Спокойно расправил нитки, спокойно и лениво передернул под собой ноги и
наконец-то уж заговорил:
– Взбудоражил наконец я моих хохлов, потребовали майора. А я
еще с утра у соседа жулик [Нож (Прим. автора)] спросил, взял да и спрятал,
значит, на случай. Рассвирепел майор. Едет. Ну, говорю, не трусить, хохлы! А у
них уж душа в пятки ушла; так и трясутся. Вбежал майор; пьяный. «Кто здесь! Как
здесь! Я царь, я и бог!»
– Как сказал он: «Я царь, я и бог», – я и выдвинулся, –
продолжал Лучка, – нож у меня в рукаве.
«Нет, говорю, ваше высокоблагородие, – а сам помаленьку все
ближе да ближе, – нет, уж это как же может быть, говорю, ваше высокоблагородие,
чтобы вы были у нас царь да и бог?»
«А, так это ты, так это ты? – закричал майор. – Бунтовщик!»
«Нет, говорю (а сам все ближе да ближе), нет, говорю, ваше
высокоблагородие, как, может, известно и ведомо вам самим, бог наш, всемогущий
и вездесущий, един есть, говорю. И царь наш един, над всеми нами самим богом
поставленный. Он, ваше высокоблагородие, говорю, монарх. А вы, говорю, ваше
высокоблагородие, еще только майор – начальник наш, ваше высокоблагородие,
царскою милостью, говорю, и своими заслугами».
«Как-как-как-как!» – так и закудахтал, говорить не может,
захлебывается. Удивился уж очень.
«Да, вот так», – говорю; да как кинусь на него вдруг да в
самый живот ему так-таки весь нож и впустил. Ловко пришлось. Покатился да
только ногами задрыгал. Я нож бросил.
«Смотрите, говорю, хохлы, подымайте его теперь!»
Здесь уже я сделаю одно отступление. К несчастью, такие
выражения: «Я царь, я и бог» – и много других подобных этому были в немалом
употреблении в старину между многими из командиров. Надо, впрочем, признаться,
что таких командиров остается уже немного, а может быть, и совсем перевелись.
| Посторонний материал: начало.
(** A dictionary is the part under some keys and the rest. *)
Lemma od_sum_split `{EqDecision K} {V} (f : V → Z) (tps : list K) (d : odict K V) :
  NoDup tps → NoDup (od_keys d) →
  total ((λ tp, default 0 (f <$> od_get tp d)) <$> tps) + od_sum f (od_filter (λ tp, tp ∉ tps) d) = od_sum f d.
Proof.
  intros Htps. revert d. induction Htps as [|tp tps Hni Hnd IH]; intros d Hd.
  { assert (od_filter (λ tp, tp ∉ []) d = d) as -> by (apply list_filter_all; intros p _ Hp; by apply elem_of_nil in Hp). done. }
  specialize (IH (od_pop tp d) (NoDup_od_pop _ _ Hd)). rewrite od_sum_pop in IH by done.
  rewrite fmap_cons. cbn [total foldr]. change (foldr Z.add 0 ?l) with (total l).
  assert ((λ k, default 0 (f <$> od_get k (od_pop tp d))) <$> tps = (λ k, default 0 (f <$> od_get k d)) <$> tps) as Heq.
  { apply list_fmap_ext. intros i k Hk%list_elem_of_lookup_2. rewrite od_get_pop_ne; [done|]. by intros ->. }
  assert (od_filter (λ k, k ∉ tp :: tps) d = od_filter (λ k, k ∉ tps) (od_pop tp d)) as Hf.
  { unfold od_filter, od_pop. rewrite list_filter_filter. apply list_filter_iff. intros p. rewrite not_elem_of_cons. tauto. }
  rewrite Hf. rewrite Heq in IH. lia.
Qed.

Lemma od_get_map `{EqDecision K} {V W} (f : V → W) (d : odict K V) k : od_get k (od_map f d) = f <$> od_get k d.
Proof. unfold od_map. induction d as [|[k' v] d IH]; [done|]. cbn. by case_decide. Qed.

Lemma queued_count_items (t : Topology) tp :
  queued_count (get_virtual_queue_sizes t) tp = default 0 (dict_items <$> od_get tp (virtual_partition_queues t)).
Proof.
  unfold queued_count, get_virtual_queue_sizes. rewrite od_get_map. destruct (od_get tp _) as [d|]; [|done]. cbn.
  unfold dict_items, od_map. induction d as [|[k q] d IH]; [done|]. cbn in *. unfold id in *. by rewrite IH.
Qed.

(** Every dispatched item is counted for its partition. *)
Lemma in_flight_counts_sum (wm : WorkManager E) :
  (∀ id, is_Some (od_get id (dispatch_timestamps wm)) → is_Some (od_get id (in_flight_work_items wm))) →
  NoDup (od_keys (get_in_flight_counts wm)) ∧ od_sum id (get_in_flight_counts wm) = zlen (dispatch_timestamps wm).
Proof.
  intros Hlive. unfold get_in_flight_counts.
  assert (∀ ids counts, (∀ i, i ∈ ids → is_Some (od_get i (in_flight_work_items wm))) → NoDup (od_keys counts) →
    let r := fold_left (λ counts i, match od_get i (in_flight_work_items wm) with
      | None => counts
      | Some item => od_set (wi_tp item) (default 0 (od_get (wi_tp item) counts) + 1) counts end) ids counts in
    NoDup (od_keys r) ∧ od_sum id r = od_sum id counts + zlen ids) as H.
  { induction ids as [|i ids IH]; intros counts Hids Hnd; cbn [fold_left]; [split; [done|unfold zlen; cbn; lia]|].
    destruct (Hids i ltac:(by left)) as [item Hi]. rewrite Hi. rewrite zlen_cons.
    destruct (IH (od_set (wi_tp item) (default 0 (od_get (wi_tp item) counts) + 1) counts)) as [H1 H2];
      [intros j Hj; apply Hids; by right|auto with py|]. split; [exact H1|]. rewrite H2, od_sum_set. unfold id at 2 3.
    destruct (od_get (wi_tp item) counts); cbn; lia. }
  destruct (H (od_keys (dispatch_timestamps wm)) []) as [H1 H2]; [|by apply NoDup_nil|].
  { intros i Hi. by apply Hlive, elem_of_od_keys. }
  split; [exact H1|]. etransitivity; [exact H2|]. unfold zlen, od_keys. cbn. by rewrite length_fmap.
Qed.

(** *** The rows *)

Lemma tp_le_total : Total tp_le.
Proof.
  intros a b. unfold tp_le. rewrite (String.compare_antisym (topic a)).
  destruct (String.compare (topic b) (topic a)); cbn; [lia|by right|by left].
Qed.

(** What reading the gaps leaves alone *)
Definition same_books t t' : Prop :=
  last_committed_offset t' = last_committed_offset t ∧ last_fetched_offset t' = last_fetched_offset t
  ∧ completed_offsets t' = completed_offsets t ∧ epoch t' = epoch t.

(** A state that differs in what trackers remember for metrics only *)
Definition only_caches b b' : Prop :=
  (∃ store, b' = b <| wm ::= λ w, w <| tracker_store := store |> |>)
  ∧ ∀ tp t, get_tracker tp b = Some t → ∃ t', get_tracker tp b' = Some t' ∧ same_books t t'.

Lemma only_caches_refl b : only_caches b b.
Proof.
  split; [exists (tracker_store (wm b)); destruct b as [w]; by destruct w|]. intros tp t Ht. exists t. by split.
Qed.

Lemma only_caches_trans b1 b2 b3 : only_caches b1 b2 → only_caches b2 b3 → only_caches b1 b3.
Proof.
  intros [[s1 ->] H1] [[s2 ->] H2]. split; [by exists s2|]. intros tp t Ht.
  destruct (H1 tp t Ht) as (t1 & Ht1 & E1 & E2 & E3 & E4), (H2 tp t1 Ht1) as (t2 & Ht2 & F1 & F2 & F3 & F4).
  exists t2. split; [done|]. unfold same_books. split_and!; congruence.
Qed.

Lemma update_only_caches b tp t t' :
  trackers_wf b → get_tracker tp b = Some t → same_books t t' → only_caches b (update_tracker tp (λ _, t') b).
Proof.
  intros Hwf Ht Hs. split.
  - unfold update_tracker, get_tracker in *. destruct (od_get tp (trackers b)) as [l|]; [|done]. by eexists.
  - intros tp' u Hu. rewrite get_update_tracker by done. case_decide as Heq; [|by exists u].
    subst. exists t'. rewrite Ht. split; [done|]. by simplify_eq.
Qed.

(** A row function reads the work manager's queues and counts, and only refreshes its tracker. *)
Record row_reader {R} (row : Broker E → TopicPartition → OffsetTracker → R * OffsetTracker) : Prop := mkRowReader {
  rr_store b tp t store : row (b <| wm ::= λ w, w <| tracker_store := store |> |>) tp t = row b tp t;
  rr_books b tp t : same_books t (row b tp t).2;
}.

Lemma read_tracker_books now clock t : same_books t (read_tracker now clock t).2.
Proof.
  unfold read_tracker. pose proof (get_gaps_frame now t) as (H1 & H2 & H3 & H4 & _).
  destruct (OffsetTracker.get_gaps now t) as [gaps t']. by split_and!.
Qed.

Lemma metrics_reader now clock : row_reader (λ b tp, partition_metrics (now tp) (clock tp) b tp).
Proof.
  split; [done|]. intros b tp t. unfold partition_metrics. pose proof (read_tracker_books (now tp) (clock tp) t) as H.
  by destruct (read_tracker _ _ _) as [[[g o] d] t'].
Qed.

Lemma snapshot_reader now clock : row_reader (λ b tp, partition_snapshot (now tp) (clock tp) b tp).
Proof.
  split; [done|]. intros b tp t. unfold partition_snapshot. pose proof (read_tracker_books (now tp) (clock tp) t) as H.
  by destruct (read_tracker _ _ _) as [[[g o] d] t'].
Qed.

Lemma rows_of_from {R} (row : Broker E → TopicPartition → OffsetTracker → R * OffsetTracker) tps b0 b :
  row_reader row → trackers_wf b → NoDup tps → only_caches b0 b →
  (∀ tp, tp ∈ tps → get_tracker tp b = get_tracker tp b0 ∧ is_Some (get_tracker tp b0)) →
  Forall2 (λ tp r, ∃ t, get_tracker tp b0 = Some t ∧ r = (row b0 tp t).1) tps (rows_of row tps b).1
  ∧ only_caches b0 (rows_of row tps b).2.
Proof.
  intros Hrow. revert b. induction tps as [|tp tps IH]; intros b Hwf; cbn [rows_of]; [by split|].
  intros [Hni Hnd]%NoDup_cons Hoc Hlive. destruct (Hlive tp) as [Hb [t Ht]]; [by left|]. rewrite Hb, Ht.
  destruct Hoc as [[store ->] Hbooks0]. rewrite (rr_store _ Hrow).
  set (b := b0 <| wm ::= _ |>) in *.
  pose proof (rr_books _ Hrow b0 tp t) as Hbooks. destruct (row b0 tp t) as [r t'] eqn:Hr.
  rewrite Ht in Hb. pose proof (update_only_caches b tp t t' Hwf Hb Hbooks) as Hoc1.
  destruct (IH (update_tracker tp (λ _, t') b)) as [H1 H2]; [by apply update_tracker_wf|done| | |].
  - eapply only_caches_trans; [|exact Hoc1]. split; [by exists store|done].
  - intros tp' Hin. split; [|apply Hlive; by right]. rewrite get_update_tracker by done.
    rewrite decide_False by (by intros <-). apply Hlive. by right.
  - destruct (rows_of row tps _) as [rs b']. cbn [fst snd] in *. split; [|done].
    constructor; [by exists t; rewrite Hr|done].
Qed.

Lemma rows_of_spec {R} (row : Broker E → TopicPartition → OffsetTracker → R * OffsetTracker) tps b :
  row_reader row → trackers_wf b → tps ≡ₚ od_keys (trackers b) →
  Forall2 (λ tp r, ∃ t, get_tracker tp b = Some t ∧ r = (row b tp t).1) tps (rows_of row tps b).1
  ∧ only_caches b (rows_of row tps b).2.
Proof.
  intros Hrow Hwf Hp. apply rows_of_from; [done|done|rewrite Hp; apply Hwf|apply only_caches_refl|].
  intros tp Hin. split; [done|]. rewrite Hp in Hin. apply elem_of_od_keys in Hin as [l Hl].
  unfold get_tracker. rewrite Hl. by apply (tw_live _ Hwf tp).
Qed.

Definition row_truthful b (r : PartitionRuntimeSnapshot) : Prop :=
  ∃ t, get_tracker (ps_tp r) b = Some t
    ∧ (ps_current_epoch r = epoch t ∧ ps_last_committed_offset r = last_committed_offset t
       ∧ ps_last_fetched_offset r = last_fetched_offset t
       ∧ ps_true_lag r = last_fetched_offset t - last_committed_offset t)
    ∧ (∀ o, (∃ g, g ∈ ps_gaps r ∧ in_gap o g) ↔ missing t o)
    ∧ match ps_blocking_offset r with
      | None => ∀ o, ¬ missing t o
      | Some h => missing t h ∧ ∀ o, missing t o → h ≤ o
      end
    ∧ (is_Some (ps_blocking_duration_sec r) ↔ is_Some (ps_blocking_offset r)).

Lemma snapshot_row_truthful now clock b tp t :
  get_tracker tp b = Some t → tracker_inv t → row_truthful b (partition_snapshot now clock b tp t).1.
Proof.
  intros Ht Hi. unfold partition_snapshot, read_tracker.
  pose proof (get_gaps_value now t Hi) as Hv. pose proof (get_gaps_stamps now t) as Hst.
  destruct (OffsetTracker.get_gaps now t) as [gaps t']. cbn [fst snd] in *. subst gaps.
  destruct (scan_gaps_spec t Hi) as (_ & Hcov & Hhead). pose proof (inv_le _ Hi).
  exists t. cbn. split; [done|]. split; [split_and!; [done..|unfold true_lag; lia]|]. split; [exact Hcov|].
  rewrite Hhead, (inv_head _ Hi) in *. pose proof (first_gap_head_spec t) as Hf.
  destruct (calculate_first_gap_head t) as [h|]; [|split; [exact Hf|by split; intros []]].
  destruct Hf as [Hm Hset]. split.
  - split; [done|]. intros o Ho. destruct (decide (h ≤ o)) as [|Hlt]; [done|].
    destruct (Hset o) as [Hs|Hs]; [destruct Ho; lia|destruct Ho; lia|by destruct Ho].
  - split; [done|]. intros _. change (is_Some (od_get h (get_blocking_offset_durations clock t'))).
    unfold get_blocking_offset_durations. rewrite od_get_map, fmap_is_Some.
    apply Hst; [done|]. destruct (scan_gaps t) as [|g gs]; [done|]. cbn in Hhead. injection Hhead as <-. by left.
Qed.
Замечу тоже, что особенно щеголяли и любили щеголять такими выражениями
б`ольшею частью командиры, сами вышедшие из нижних чинов. Офицерский чин как будто
переворачивает всю их внутренность, а вместе и голову. Долго кряхтя под лямкой
и перейдя все степени подчиненности, они вдруг видят себя офицерами,
командирами, благородными и с непривычки и первого упоения преувеличивают
понятие о своем могуществе и значении; разумеется, только относительно
подчиненных им нижних чинов. Перед высшими же они по-прежнему в подобострастии,
совершенно уже не нужном и даже противном для многих начальников. Иные
подобострастники даже с особенным умилением спешат заявить перед своими высшими
командирами, что ведь они и сами из нижних чинов, хоть и офицеры, и «свое место
завсегда помнят». Но относительно нижних чинов они становились чуть не
неограниченными повелителями. Конечно, теперь вряд ли уж есть такие и вряд ли
найдется такой, чтоб прокричал: «Я царь, я и бог». Но, несмотря на это, я
все-таки замечу, что ничто так не раздражает арестантов, да и вообще всех
нижних чинов, как вот этакие выражения начальников. Эта нахальность
самовозвеличения, это преувеличенное мнение о своей безнаказанности рождает
ненависть в самом покорном человеке и выводит его из последнего терпения. К
счастью, все это дело почти прошлое, даже и в старину-то строго преследовалось
начальством. Несколько примеров тому и я знаю.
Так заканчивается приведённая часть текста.